Iraq and Jordan have no laws that explicitly criminalize consensual same-sex conduct, and their governments have not systematically interpreted other “morality” provisions to criminalize consensual same-sex conduct.
Prohibitions on Expression of Gender Identity
Kuwait and the United Arab Emirates are among the few countries in the world that explicitly criminalize gender non-conformity. Oman joined them in 2018, introducing a retrograde provision in its new penal code that punishes any man who “appears to dress in women’s clothing.”
In Kuwait, a 2007 law criminalizes “imitating the opposite sex.” Under this provision, transgender people have been subjected to arbitrary arrests, accompanied by degrading treatment and torture while in police custody. As the law fails to define what “imitating” the opposite sex means, even cisgender people have been arrested under the law. One man who was arrested and beaten in 2010 under this law told Human Rights Watch:
I don’t know why I was even arrested; I am a man, I even had a full beard at the time! … I was finally released three days later after I was forced to sign a confession and promise that I wouldn’t imitate women again. How many women do you know have beards?
In the UAE, the federal penal code punishes “any male disguised in a female apparel and enters in this disguise a place reserved for women or where entry is forbidden, at that time, for other than women.” In practice, transgender women have been arrested under this law even in mixed-gender spaces.
In Bahrain, although no law explicitly criminalizes transgender identities, media reports refer to cases in which people have been charged with offenses such as “indecent behavior” and “encouraging debauchery” for wearing gender non-conforming clothing.

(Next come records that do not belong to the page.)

(** X12. From whatever schema an earlier version left, the upgrade handler
    produces both object stores; [memories] then has a [bank] index and no
    [timestamp] index.  It creates only what is missing: a store that was
    there keeps its key path and its other indexes, an existing [bank]
    index is kept as it is, and all other stores are untouched.  Running
    the handler on its own result changes nothing, and without a
    transaction it does nothing at all. *)
Theorem onupgradeneeded_establishes_schema (db : Schema.Stores) :
  let db' := Schema.onupgradeneeded true db in
  (exists st,
     db' !! Schema.EMBEDDINGS_STORE_NAME = Some st
     /\ Schema.indexes st !! "timestamp" = None
     /\ (exists ix, Schema.indexes st !! "bank" = Some ix)
     /\ match db !! Schema.EMBEDDINGS_STORE_NAME with
        | Some old =>
            Schema.keyPath st = Schema.keyPath old
            /\ Schema.autoIncrement st = Schema.autoIncrement old
            /\ (forall ix, Schema.indexes old !! "bank" = Some ix ->
                           Schema.indexes st !! "bank" = Some ix)
            /\ forall i, i <> "timestamp" -> i <> "bank" ->
                 Schema.indexes st !! i = Schema.indexes old !! i
        | None =>
            st = Schema.mkStore "id" true {["bank" := Schema.mkIndex "bank" false]}
        end)
  /\ db' !! Schema.CUSTOM_BANKS_STORE_NAME
     = Some (default (Schema.mkStore "name" false ∅)
               (db !! Schema.CUSTOM_BANKS_STORE_NAME))
  /\ (forall s, s <> Schema.EMBEDDINGS_STORE_NAME ->
                s <> Schema.CUSTOM_BANKS_STORE_NAME -> db' !! s = db !! s)
  /\ Schema.onupgradeneeded true db' = db'
  /\ Schema.onupgradeneeded false db = db.
Proof.
  intros db'.
  assert (forall d : Schema.Stores,
            exists st,
              Schema.onupgradeneeded true d !! Schema.EMBEDDINGS_STORE_NAME = Some st
              /\ Schema.keyPath st
                 = Schema.keyPath (default (Schema.mkStore "id" true ∅)
                                     (d !! Schema.EMBEDDINGS_STORE_NAME))
              /\ Schema.autoIncrement st
                 = Schema.autoIncrement (default (Schema.mkStore "id" true ∅)
                                           (d !! Schema.EMBEDDINGS_STORE_NAME))
              /\ Schema.indexes st !! "timestamp" = None
              /\ Schema.indexes st !! "bank"
                 = Some (default (Schema.mkIndex "bank" false)
                           (Schema.indexes (default (Schema.mkStore "id" true ∅)
                                              (d !! Schema.EMBEDDINGS_STORE_NAME))
                            !! "bank"))
              /\ (forall i, i <> "timestamp" -> i <> "bank" ->
                    Schema.indexes st !! i
                    = Schema.indexes (default (Schema.mkStore "id" true ∅)
                                        (d !! Schema.EMBEDDINGS_STORE_NAME)) !! i)
              /\ Schema.onupgradeneeded true d !! Schema.CUSTOM_BANKS_STORE_NAME
                 = Some (default (Schema.mkStore "name" false ∅)
                           (d !! Schema.CUSTOM_BANKS_STORE_NAME))
              /\ forall s, s <> Schema.EMBEDDINGS_STORE_NAME ->
                           s <> Schema.CUSTOM_BANKS_STORE_NAME ->
                           Schema.onupgradeneeded true d !! s = d !! s) as Hgen.
  { intros d. unfold Schema.onupgradeneeded. simpl.
    set (st0 := match d !! Schema.EMBEDDINGS_STORE_NAME with
                | Some st => st
                | None => Schema.mkStore "id" true ∅
                end).
    assert (st0 = default (Schema.mkStore "id" true ∅)
                    (d !! Schema.EMBEDDINGS_STORE_NAME)) as Hst0
      by (unfold st0; destruct (d !! Schema.EMBEDDINGS_STORE_NAME); reflexivity).
    rewrite <- Hst0.
    pose proof (upgraded_store st0) as Hup. simpl in Hup.
    set (st1 := if bool_decide (is_Some (Schema.indexes
                     (if bool_decide (is_Some (Schema.indexes st0 !! "timestamp"))
                      then _ else st0) !! "bank")) then _ else _) in *.
    destruct Hup as (Hkp & Hai & Hts & Hbank & Hother).
    exists st1.
    assert (Schema.CUSTOM_BANKS_STORE_NAME <> Schema.EMBEDDINGS_STORE_NAME) as Hne
      by discriminate.
    rewrite (lookup_insert_ne d Schema.EMBEDDINGS_STORE_NAME
               Schema.CUSTOM_BANKS_STORE_NAME st1) by congruence.
    destruct (d !! Schema.CUSTOM_BANKS_STORE_NAME) as [c|] eqn:Hc.
    - rewrite bool_decide_eq_true_2 by (eexists; reflexivity).
      rewrite lookup_insert_eq, lookup_insert_ne, Hc by congruence.
      repeat split; try assumption.
      intros s Hs _. rewrite lookup_insert_ne by congruence. reflexivity.
    - rewrite bool_decide_eq_false_2 by (intros [? ?]; discriminate).
      rewrite lookup_insert_eq, lookup_insert_ne, lookup_insert_eq by congruence.
      repeat split; try assumption.
      intros s Hs Hs'. rewrite !lookup_insert_ne by congruence. reflexivity. }
  destruct (Hgen db) as (st & Hst & Hkp & Hai & Hts & Hbank & Hother & Hcb & Hrest).
  fold db' in Hst, Hcb, Hrest.
  split.
  { exists st. split; [exact Hst|]. split; [exact Hts|].
    split; [eexists; exact Hbank|].
    destruct (db !! Schema.EMBEDDINGS_STORE_NAME) as [old|] eqn:Hold; simpl in *.
    - split; [exact Hkp|]. split; [exact Hai|]. split; [|exact Hother].
      intros ix Hix. rewrite Hbank, Hix. reflexivity.
    - apply ObjectStore_eq; try assumption. intros i. simpl.
      destruct (decide (i = "bank")) as [->|Hb].
      + rewrite Hbank, lookup_singleton_eq. reflexivity.
      + rewrite lookup_singleton_ne by congruence.
        destruct (decide (i = "timestamp")) as [->|Ht]; [exact Hts|].
        rewrite Hother by assumption. apply lookup_empty. }
  split; [exact Hcb|]. split; [exact Hrest|]. split; [|reflexivity].
  destruct (Hgen db') as (st2 & Hst2 & Hkp2 & Hai2 & Hts2 & Hbank2 & Hother2 & Hcb2 & Hrest2).
  apply map_eq. intros s.
  destruct (decide (s = Schema.EMBEDDINGS_STORE_NAME)) as [->|Hs1].
  - rewrite Hst2, Hst. f_equal. rewrite Hst in *. simpl in *.
    apply ObjectStore_eq; try assumption. intros i.
    destruct (decide (i = "bank")) as [->|Hb].
    + rewrite Hbank2, Hbank. reflexivity.
    + destruct (decide (i = "timestamp")) as [->|Ht]; [congruence|].
      apply Hother2; assumption.
  - destruct (decide (s = Schema.CUSTOM_BANKS_STORE_NAME)) as [->|Hs2].
    + rewrite Hcb2, Hcb. reflexivity.
    + apply Hrest2; assumption.
Qed.

(** ** Embeddings of arrays and of queries *)

Lemma generateEmbedding_length (inst : Embedding.EmbeddingInstance)
    (opts : Embedding.options) (text : string) (v : IndexedDB.vector) :
  wellSized inst ->
  Embedding.notFalse (Embedding.truncate opts) = true ->
  Embedding.generateEmbedding (Some inst) text opts = Some v ->
  length v = if blank text then Embedding.nativeSize inst else 256.
Proof.
  intros [Hnorm Hpool] Htr. unfold Embedding.generateEmbedding, blank.
  destruct (String.eqb (Js.trim text) EmptyString).
  - intros [= <-]. apply repeat_length.
  - destruct (Embedding.pooled inst text) as [p|] eqn:Hp; [|discriminate].
    rewrite Htr. destruct (existsb Js.isNaN p).
    + intros [= <-]. apply repeat_length.
    + specialize (Hpool _ _ Hp).
      destruct (Embedding.notFalse (Embedding.normalize opts)); intros [= <-];
        rewrite ?Hnorm, length_take; lia.
Qed.

(** X13. A call of [generateEmbedding] on an array answers with one vector
    per text, in order, each being what the call on that text alone gives;
    it fails exactly when the model is not available or the call on some
    entry fails.  Under truncation and with tensors of the expected sizes,
    the vectors of blank texts have the model's native size and all others
    have 256 components. *)
Theorem generateEmbeddings_is_entrywise
    (loaded : option Embedding.EmbeddingInstance) (opts : Embedding.options)
    (texts : list string) :
  (forall vs,
     Embedding.generateEmbeddings loaded texts opts = Some vs
     <-> is_Some loaded
         /\ Forall2 (fun t v => Embedding.generateEmbedding loaded t opts = Some v)
              texts vs)
  /\ (Embedding.generateEmbeddings loaded texts opts = None
      <-> loaded = None
          \/ exists t, t ∈ texts /\ Embedding.generateEmbedding loaded t opts = None)
  /\ (forall inst vs,
        loaded = Some inst -> wellSized inst ->
        Embedding.notFalse (Embedding.truncate opts) = true ->
        Embedding.generateEmbeddings loaded texts opts = Some vs ->
        Forall2 (fun t v => length v = if blank t then Embedding.nativeSize inst
                                       else 256) texts vs).
Proof.
  assert (forall vs,
            Embedding.generateEmbeddings loaded texts opts = Some vs
            <-> is_Some loaded
                /\ Forall2 (fun t v => Embedding.generateEmbedding loaded t opts = Some v)
                     texts vs) as Hsome.
  { intros vs. unfold Embedding.generateEmbeddings. destruct loaded as [inst|].
    - rewrite mapM_Some. split; [intros H; split; [eexists; reflexivity|exact H]|].
      intros [_ H]. exact H.
    - split; [discriminate|]. intros [[? ?] _]. discriminate. }
  split; [exact Hsome|]. split.
  - unfold Embedding.generateEmbeddings. destruct loaded as [inst|].
    + split.
      * intros Hnone.
        destruct (decide (Forall (fun t => is_Some (Embedding.generateEmbedding
                                                     (Some inst) t opts)) texts))
          as [Hall|Hnot].
        -- apply mapM_is_Some_2 in Hall. rewrite Hnone in Hall.
           destruct Hall as [? ?]. discriminate.
        -- right. apply not_Forall_Exists in Hnot; [|intros t; apply _].
           apply Exists_exists in Hnot as (t & Hin & Ht). exists t.
           split; [exact Hin|].
           destruct (Embedding.generateEmbedding (Some inst) t opts) as [v|] eqn:Hv;
             [|reflexivity].
           exfalso. apply Ht. exists v. exact Hv.
      * intros [Hl|(t & Hin & Ht)]; [discriminate|].
        destruct (mapM _ texts) as [vs|] eqn:Hrun; [|reflexivity].
        apply mapM_Some in Hrun.
        apply list_elem_of_lookup in Hin as [i Hi].
        destruct (Forall2_lookup_l _ _ _ _ _ Hrun Hi) as (v & _ & Hv). congruence.
    + split; [intros _; left; reflexivity|reflexivity].
  - intros inst vs -> Hsized Htr Hrun. apply Hsome in Hrun as [_ Hrun].
    eapply Forall2_impl; [exact Hrun|]. intros t v Hv.
    eapply generateEmbedding_length; eassumption.
Qed.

Bahrain’s parliament debated a bill in 2016 and again in 2017 that would criminalize “anyone who looks like the other sex,” but did not pass it.
Prohibitions on Freedom of Expression and Association
While several countries in other regions have adopted laws prohibiting “promoting homosexuality,” no such law exists in the Middle East and North Africa. However, in Egypt, a provision on “incitement to debauchery” in the 1961 law on combating prostitution was used in September 2017 against young people suspected of raising the rainbow flag at a Mashrou’ Leila concert, and against other people who were prosecuted after using gay dating apps or chat rooms. Two others suspected of raising the rainbow flag were charged with establishing an association “the purpose of which is to call by any method, for interrupting the provisions of the constitution or laws.”
Elsewhere, vaguely worded “morality” or “indecency” laws could be used to prohibit speech in support of LGBT rights. Such laws penalize, for example, anyone who possesses or distributes materials that may be considered a “breach of modesty” (Algeria, Yemen), “sings or broadcasts in a public place obscene or indecent songs or statements” (Iraq), “expresses a sign incompatible with modesty in a public place” (Jordan), or accesses or publishes materials on the internet that impinge on “public morals” or are of an “indecent” nature (Saudi Arabia).
Restrictions on freedom of association also pose obstacles to the work of LGBT groups. According to an analysis by the International Lesbian, Gay, Bisexual, Transgender and Intersex Association (ILGA), laws regulating non-governmental organizations in Algeria, Egypt, Libya, Morocco, Bahrain, Jordan, Kuwait, Oman, Qatar, Saudi Arabia, and the United Arab Emirates make it virtually impossible for organizations working on issues of sexual orientation and gender identity to legally register. In most countries, LGBT organizations have not even attempted to register, preferring to work underground, or have registered without mentioning their work on LGBT rights. Akaliyat, a Moroccan organization, attempted to register in 2016; but authorities refused even to take the application and hustled those applying out of the registration office. In Tunisia, however, a court in 2016 upheld the right of an LGBT organization, Shams, to operate, after the government attempted to shut it down.
Absence of Rights-Based Legal Gender Recognition
None of the states covered in this report provide a standardized procedure by which transgender people can legally change their gender marker on official documents, nor do any provide for gender categories other than “female” or “male.” This leaves transgender and gender non-conforming people vulnerable to harassment every time they need to present their documents and to arrest under laws that criminalize same-sex relations.
In Lebanon, according to activist Georges Azzi, courts have developed jurisprudence such that “if three psychologists and one doctor can prove that you have a gender disorder, you can change your papers.” However, Azzi explained, this process is not written into law, and lower courts’ rulings in such cases do not create binding precedent. In a promising development, in January 2017, an Appeals Court in Lebanon—which does set binding precedent—delivered a ruling allowing a transgender man to change his name and gender marker on his identity documents, overruling a lower court and compelling the government to change the papers. The court found that gender affirming surgery should not be a prerequisite to gender identity recognition.
Egypt, for several years, offered free gender affirmation surgery for people who were diagnosed with “gender identity disorder,” but a government committee in charge of issuing permits for surgery stopped doing so in 2016 due to a “debate about the morality of the operations.” According to the Egyptian Initiative for Personal Rights, even those who were authorized to have surgery often had difficulty modifying their identity documents.
In most cases it has been impossible for trans people to change their official gender marker even on a case-by-case basis. In Kuwait in 2004, a court granted Amal, a trans woman, permission to change her gender in her legal identity papers from male to female, but an appeals court overturned the ruling.  Amal lost a final appeal before the Court of Cassation in 2005. In Bahrain, in early 2016, a court rejected an application from a transgender man who sought to change his identity documents.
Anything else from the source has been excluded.